For Jackson, it was about more than bilateral trade with Russia, which made up only a tiny percentage of U.S. imports and an even tinier percentage of its exports in the early 1830s—though a considerable portion of Russian imports. The deal reflected his vision of a global commercial empire to serve the country’s expanding territorial empire. It was also a source of prestige and political clout. He hoped to receive good news from Buchanan by December of 1832, a mere six months after Buchanan’s arrival in St. Petersburg, so that he could announce it in his annual address to Congress. Jackson remained indifferent to the popular vehemence against Russia and fellow feeling for Poland that remained front-page news in 1832, including in the Washington Globe, the Jacksonian paper edited by his unwavering supporter, Francis Preston Blair.

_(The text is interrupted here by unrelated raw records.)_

(* ===== verification/EngineSetup.v ===== *)
(** * The start of an engine

    [llumnix/backends/utils.py] and [Llumlet.from_args]: the arguments of an
    engine are carried over to the class that the node has installed, the
    engine is chosen and, for V1, its KV transfer configured, and the instance
    asks Ray for GPUs.

    The arguments of vLLM are a record of attributes with opaque values; the
    parameters of the installed class are a parameter. *)

From stdpp Require Import base gmap strings list sets.
From Stdlib Require Import ZArith Lia.
From S2P Require Import Prelude.
From S2P Require Import PyNum.
From S2P Require Import V1KvTransfer.
From S2P Require Import Executor.

Set Warnings "-clear-no-such-hyp".
Open Scope Z_scope.

(** ** Arguments across versions *)

Definition _CROSS_VLLM_ENGINE_ARG_NAMES : list string :=
  ["model"; "tokenizer"; "served_model_name"; "hf_config_path"; "runner"; "convert"; "skip_tokenizer_init";
    "enable_prompt_embeds"; "tokenizer_mode"; "trust_remote_code"; "allowed_local_media_path"; "download_dir";
    "load_format"; "config_format"; "dtype"; "kv_cache_dtype"; "seed"; "max_model_len";
    "cudagraph_capture_sizes"; "max_cudagraph_capture_size"; "distributed_executor_backend";
    "pipeline_parallel_size"; "master_addr"; "master_port"; "nnodes"; "node_rank"; "tensor_parallel_size";
    "max_num_batched_tokens"; "max_num_scheduled_tokens"; "block_size"; "enable_prefix_caching";
    "prefix_caching_hash_algo"; "disable_sliding_window"; "disable_cascade_attn"; "gpu_memory_utilization";
    "kv_cache_memory_bytes"; "max_num_partial_prefills"; "max_long_partial_prefills";
    "long_prefill_token_threshold"; "max_num_seqs"; "max_logprobs"; "logprobs_mode"; "disable_log_stats";
    "revision"; "code_revision"; "tokenizer_revision"; "quantization"; "enforce_eager";
    "disable_custom_all_reduce"; "limit_mm_per_prompt"; "enable_mm_embeds"; "enable_lora"; "max_loras";
    "max_lora_rank"; "default_mm_loras"; "num_gpu_blocks_override"; "model_loader_extra_config";
    "ignore_patterns"; "enable_chunked_prefill"; "disable_chunked_mm_input"; "max_parallel_loading_workers";
    "worker_cls"; "worker_extension_cls"; "generation_config"; "model_impl"; "additional_config";
    "async_scheduling"; "stream_interval"; "tokens_only"; "enable_log_requests"].

Section Rebuild.
Context {V : Type}.

(** The attributes of an argument object; [None] is Python's [None]. *)
Abbreviation args := (dict string (option V)).

(** A name is carried over when the installed class takes it and its value is
    set. *)
Definition carry (signature : list string) (a : args) (values : args) (name : string) : args :=
  if negb (bool_decide (name ∈ signature)) then values
  else match a !! name with
       | Some (Some v) => <[name := Some v]> values
       | _ => values
       end.

Definition rebuild_engine_args_for_runtime (signature : list string) (a : args) : res args :=
  if mem "model_class_overrides"%string a then Ok a
  else
    let values := foldl (carry signature a) ∅ _CROSS_VLLM_ENGINE_ARG_NAMES in
    model ← of_opt AttributeError (a !! "model"%string);
    Ok (<["model"%string := model]> values).

Lemma carry_lookup signature (a values : args) names x :
  foldl (carry signature a) values names !! x =
    match a !! x with
    | Some (Some v) => if bool_decide (x ∈ names) && bool_decide (x ∈ signature) then Some (Some v) else values !! x
    | _ => values !! x
    end.
Proof.
  revert values. induction names as [|n names IH]; intros values; [by destruct (a !! x) as [[]|]|].
  cbn [foldl]. rewrite IH. unfold carry. destruct (decide (n = x)) as [->|Hne].
  - rewrite (bool_decide_true (x ∈ x :: names)) by set_solver. cbn [andb].
    destruct (a !! x) as [[v|]|] eqn:E; destruct (bool_decide (x ∈ signature)) eqn:Es; cbn [negb];
      rewrite ?andb_true_r, ?andb_false_r; try done. rewrite dict_lookup_insert_eq. by destruct (bool_decide (x ∈ names)).
  - rewrite (bool_decide_ext (x ∈ n :: names) (x ∈ names)) by set_solver.
    assert (Hv : (if negb (bool_decide (n ∈ signature)) then values
                  else match a !! n with Some (Some v) => <[n := Some v]> values | _ => values end) !! x = values !! x).
    { destruct (negb _); [done|]. destruct (a !! n) as [[v|]|]; [by apply dict_lookup_insert_ne|done|done]. }
    by rewrite Hv.
Qed.

(** Carried over are exactly the stable names that the installed class takes and
    whose values are set, and the model in any case. *)
Theorem rebuilt_args_exact signature (a : args) model :
  a !! "model_class_overrides"%string = None -> a !! "model"%string = Some model ->
  exists r, rebuild_engine_args_for_runtime signature a = Ok r /\ r !! "model"%string = Some model /\
    forall x v, x <> "model"%string ->
      (r !! x = Some v <-> a !! x = Some v /\ v <> None /\ x ∈ _CROSS_VLLM_ENGINE_ARG_NAMES /\ x ∈ signature).
Proof.
  intros Ho Hm. unfold rebuild_engine_args_for_runtime, mem. rewrite Ho, Hm. cbn [of_opt mbind res_bind]. eexists. split; [done|].
  split; [apply dict_lookup_insert_eq|]. intros x v Hx. rewrite dict_lookup_insert_ne by done. rewrite carry_lookup, dict_lookup_empty.
  destruct (a !! x) as [[w|]|]; [|naive_solver|naive_solver].
  destruct (bool_decide (x ∈ _CROSS_VLLM_ENGINE_ARG_NAMES)) eqn:En; cbn [andb].
  - apply bool_decide_eq_true in En. case_bool_decide; naive_solver.
  - apply bool_decide_eq_false in En. naive_solver.
Qed.
End Rebuild.

(** ** The engine *)

Inductive BackendType := VLLM | BLADELLM | SIM_VLLM.
#[export] Instance BackendType_eq : EqDecision BackendType.
Proof. solve_decision. Defined.

(** [get_engine_world_size]; a missing size counts as one with vLLM. *)
Definition get_engine_world_size (t : BackendType) (tp pp : option Z) : res Z :=
  match t with
  | VLLM => Ok (default 1 tp * default 1 pp)
  | _ => tp ← of_opt AttributeError tp; pp ← of_opt AttributeError pp; Ok (tp * pp)
  end.

(** [Llumlet.from_args]: the GPUs of the actor. *)
Definition llumlet_num_gpus (t : BackendType) (is_v1 : bool) (tp pp : option Z) : res pynum :=
  match t with
  | VLLM => if is_v1 then w ← get_engine_world_size t tp pp; Ok (PInt w) else Ok half
  | BLADELLM => w ← get_engine_world_size t tp pp; Ok (PInt w)
  | SIM_VLLM => Ok (PInt 0)
  end.

(** [init_backend_engine]: the engine that is built.  For V1 the executor of the
    workers is chosen and the KV transfer is configured and checked first, in
    the arguments of this instance alone; the first three parameters are the
    node's address, its NCCL library and the hash that [V1KvTransfer] takes. *)
Inductive EngineKind := V1EngineAdapterKind | BackendVLLMKind | BackendBladeLLMKind | BackendSimVLLMKind.
Definition init_backend_engine (resolved : option string) (needs_compat : bool) (blake2b2 : string -> Z) (t : BackendType) (is_v1 : bool) (tp : Z) (m : MigrationArgs) (instance_id instance_type : option string)
    : M (EngineArgs * environ) (EngineKind * option string) :=
  match t with
  | VLLM =>
      if is_v1 then
        configure_v1_kv_transfer resolved needs_compat blake2b2 m instance_id instance_type ;;
        s ← getS;
        liftR (validate_p2p_environment s.2 s.1) ;;
        mret (V1EngineAdapterKind, if 1 <? tp then Some "mp"%string else None)
      else mret (BackendVLLMKind, None)
  | BLADELLM => mret (BackendBladeLLMKind, None)
  | SIM_VLLM =>
      modifyS (fun s => (s.1, <["VLLM_NO_USAGE_STATS"%string := "1"%string]> s.2)) ;;
      mret (BackendSimVLLMKind, None)
  end.

(** An engine is built over P2P KV transfer only in an environment that passed
    the check. *)
Lemma init_backend_checked resolved compat h is_v1 tp m iid it s r s' :
  init_backend_engine resolved compat h VLLM is_v1 tp m iid it s = (Ok (V1EngineAdapterKind, r), s') ->
  is_v1 = true /\ validate_p2p_environment s'.2 s'.1 = Ok tt.
Proof.
  unfold init_backend_engine. destruct is_v1; [|done]. unfold mbind, M_bind, getS, liftR.
  destruct (configure_v1_kv_transfer resolved compat h m iid it s) as [[b|e] s1]; [|done].
  destruct (validate_p2p_environment s1.2 s1.1) as [[]|e] eqn:E; [|done]. intros [= <- <-]. done.
Qed.
(* ===== verification/Config.v ===== *)
(** * Configuration and arguments

    [llumnix/config], [llumnix/arg_utils.py] and
    [llumnix/entrypoints/vllm/arg_utils.py]: the defaults, a configuration file
    and the command line give one configuration, from which the arguments of
    the entry point, the manager and the instances are read, completed,
    validated and handed to the components.

    A configuration is a tree of sections with values at its leaves, an argument
    object a dictionary of attributes.  Parameters stand for YAML and yacs
    ([safe_load], [merge_from_other_cfg]), for [float] of a string and for the
    options and argument class of vLLM. *)

From stdpp Require Import base gmap strings list sets.
From Stdlib Require Import ZArith Lia Ascii Bool.
From Stdlib Require Import SpecFloat.
From S2P Require Import Prelude.
From S2P Require Import PyNum.
From S2P Require Import PyText.
From S2P Require Import InstanceInfo.
From S2P Require Import LocalMigration.
From S2P Require Import Dispatch.
From S2P Require Import MigrationPairing.
From S2P Require Import Scaling.
From S2P Require Import GlobalScheduler.
From S2P Require Import Simulator.
From S2P Require Import EngineSetup.

Set Warnings "-clear-no-such-hyp".
Open Scope Z_scope.

(** ** Values and trees *)

Inductive cval := CNone | CBool (b : bool) | CNum (n : pynum) | CStr (s : string) | CInts (l : list Z).
#[export] Instance cval_eq : EqDecision cval.
Proof. solve_decision. Defined.

(** Truth value of a Python object. *)
Definition ctruthy (v : cval) : bool :=
  match v with
  | CNone => false
  | CBool b => b
  | CNum n => negb (is_zero n)
  | CStr s => negb (String.eqb s "")
  | CInts l => negb (bool_decide (l = []))
  end.

Inductive cnode := CLeaf (v : cval) | CNode (kids : list (string * cnode)).

(** [cfg.A.B]: the value at a path. *)
Fixpoint leaf (p : list string) (n : cnode) : option cval :=
  match p, n with
  | [], CLeaf v => Some v
  | k :: p, CNode ks => match assoc_lookup k ks with Some n => leaf p n | None => None end
  | _, _ => None
  end.

(** A value lies on the way of the path. *)
Fixpoint cut (p : list string) (n : cnode) : bool :=
  match p, n with
  | [], _ => false
  | _ :: _, CLeaf _ => true
  | k :: p, CNode ks => match assoc_lookup k ks with Some n => cut p n | None => false end
  end.

(** A tree as YAML gives it: one entry per key. *)
Fixpoint wf (n : cnode) : bool :=
  match n with
  | CLeaf _ => true
  | CNode ks => bool_decide (NoDup ks.*1) && forallb (fun kn => wf kn.2) ks
  end.

(** ** Names *)

Definition upper_char (c : ascii) : ascii :=
  let n := nat_of_ascii c in if (97 <=? n)%nat && (n <=? 122)%nat then ascii_of_nat (n - 32) else c.
Definition lower_char (c : ascii) : ascii :=
  let n := nat_of_ascii c in if (65 <=? n)%nat && (n <=? 90)%nat then ascii_of_nat (n + 32) else c.
Definition upper (s : string) : string := st (upper_char <$> tx s).
Definition lower (s : string) : string := st (lower_char <$> tx s).

(** ** Defaults: [_C] of [config/default.py] *)

Definition f0_05 : pynum := flt 7205759403792794 (-57).
Definition f10 : pynum := flt 5629499534213120 (-49).
Definition fm3 : pynum := PFloat (S754_finite true 6755399441055744 (-51)).

Definition cint (z : Z) : cval := CNum (PInt z).
Definition section (l : list (string * cval)) : cnode := CNode ((fun kv => (kv.1, CLeaf kv.2)) <$> l).
Definition head_command (e : env) (node_ip : string) (port : Z) : list string :=
  ["ray"; "start"; "--head"; "--node-ip-address=" +:+ node_ip; "--port=" +:+ str_int port]%string ++
  gpu_args e ++ cpu_args e ++ object_store_args e ++ temp_dir_args e.
Definition join_command (e : env) (head_ip : string) (port : Z) : list string :=
  ["ray"; "start"; "--address=" +:+ head_ip +:+ ":" +:+ str_int port]%string ++ gpu_args e ++ cpu_args e.

Section Cluster.
(** What the [n]-th event does when it is a command: its output, [None] for a
    nonzero exit, or the exception of [subprocess.run]. *)
Context (run : nat -> list string -> res (option string)).

Definition run_cmd (argv : list string) : M Trace (option string) := fun t => (run (length t) argv, t ++ [Cmd argv]).

(** The loop of a worker node; [joined] is what it leaves. *)
Inductive joined := JoinResult (stdout : string) | JoinExit | JoinUnbound.
Fixpoint join_loop (fuel attempt : nat) (argv : list string) : M Trace joined :=
  match fuel with
  | O => mret JoinUnbound
  | S fuel =>
      r ← run_cmd argv;
      match r with
      | Some out => mret (JoinResult out)
      | None => if (attempt <? MAX_RAY_RESTART_TIMES)%nat then join_loop fuel (S attempt) argv else mret JoinExit
      end
  end.

Definition launch_ray_cluster (e : env) (node_ip : string) (port : Z) : M Trace (option string) :=
  stop ← run_cmd ["ray"; "stop"]%string;
  match stop, e !! "HEAD_NODE_IP"%string with
  | None, _ => mret None
  | Some _, None => mret None
  | Some _, Some head_ip =>
      if mem "HEAD_NODE"%string e then run_cmd (head_command e node_ip port)
      else
        j ← join_loop MAX_RAY_RESTART_TIMES 0 (join_command e head_ip port);
        match j with
        | JoinResult out => mret (Some out)
        | JoinExit => mret None
        | JoinUnbound => raise UnboundLocalError
        end
  end.

Definition connect_to_ray_cluster (head_node_ip : option string) (port : option Z) (namespace : string) (log_to_driver : bool) : M Trace unit :=
  modifyS (fun t => t ++ [RayInit (match head_node_ip, port with
                                   | Some h, Some p => Some (h +:+ ":" +:+ str_int p)
                                   | _, _ => None
                                   end) namespace log_to_driver]).

(** [setup_ray_cluster]; [false] when the process has ended. *)
Definition setup_ray_cluster (e : env) (node_ip : string) (a : Args) : M Trace bool :=
  launch ← liftR (attr a "launch_ray_cluster");
  port ← liftR (attr a "ray_cluster_port");
  quiet ← liftR (attr a "disable_log_to_driver");
  go ← if ctruthy launch
       then p ← liftR (of_opt TypeErr (as_int port)); r ← launch_ray_cluster e node_ip p;
            mret match r with Some _ => true | None => false end
       else mret true;
  if go : bool then connect_to_ray_cluster (e !! "HEAD_NODE_IP"%string) (as_int port) "llumnix" (negb (ctruthy quiet)) ;; mret true
  else mret false.
End Cluster.

(** ** The components *)

Definition QueueType_of (v : cval) : res QueueType :=
  match v with
  | CStr s => if String.eqb s "rayqueue" then Ok RAYQUEUE else if String.eqb s "zmq" then Ok ZMQ else Raise ValueError
  | _ => Raise ValueError
  end.

(** A server of outputs, with its address or the handle of its Ray queue. *)
Inductive QueueServer := ZmqServerAt (ip : string) (port : Z) | RayQueueServerOf (handle : string).
Definition init_request_output_queue_server (handle ip : string) (port : Z) (t : QueueType) : QueueServer :=
  match t with ZMQ => ZmqServerAt ip port | RAYQUEUE => RayQueueServerOf handle end.
Inductive QueueClient := ZmqClientOf | RayQueueClientOf.
Definition init_request_output_queue_client (t : QueueType) : QueueClient :=
  match t with ZMQ => ZmqClientOf | RAYQUEUE => RayQueueClientOf end.

Section Components.
Context {W Mgr Inst : Type}.
(** Ray: the actor of the manager is created or found; remote calls. *)
Context (from_args get_actor : M W Mgr) (init_instances : Mgr -> M W (list string * list Inst))
        (init_global_instances : Mgr -> M W unit) (is_ready : Inst -> M W unit) (scale_down : Mgr -> string -> M W unit).

(** [try: m except: h]. *)
Definition tryM {A} (m : M W A) (h : exn -> M W A) : M W A := fun s =>
  match m s with (Raise e, s') => h e s' | r => r end.

Definition init_manager : M W Mgr :=
  tryM from_args (fun e => match e with ValueError => get_actor | _ => raise e end).

(** [retry_manager_method_sync] on calls that change the state. *)
Fixpoint retry_sync {A} (fuel attempt : nat) (call : M W A) : M W A :=
  match fuel with
  | O => raise UnboundLocalError
  | S fuel =>
      tryM call (fun e => match e with
                          | RayActorError => if (attempt <? MAX_MANAGER_RETRY_TIMES - 1)%nat
                                             then retry_sync fuel (S attempt) call else raise RayActorError
                          | _ => raise e
                          end)
  end.
Definition retry_manager_method_sync {A} (call : M W A) : M W A := retry_sync MAX_MANAGER_RETRY_TIMES 0 call.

This urgent task in hand, Buchanan likely became the most isolated U.S. diplomat in the world from his arrival in June of 1832 to the conclusion of the commercial treaty on December 18, the tsar’s birthday. He was shocked to learn that the most recent American newspapers at the U.S. legation in St. Petersburg were nine months old. Even with the Baltic Sea free of ice and American vessels regularly delivering shipments of sugar and coffee and cotton from plantations in the Caribbean and U.S., news and official communications from the U.S. were meager to non-existent, censured by the Russian government. He complained often of this, observing that, “every avenue through which liberal opinions might enter this empire is carefully closed.” Buchanan saw this breach of diplomatic norms as an extension of Russia’s illiberal treatment of its own people, whom it denied a free press. In his mind, this above all else sharply divided American from Russian governance.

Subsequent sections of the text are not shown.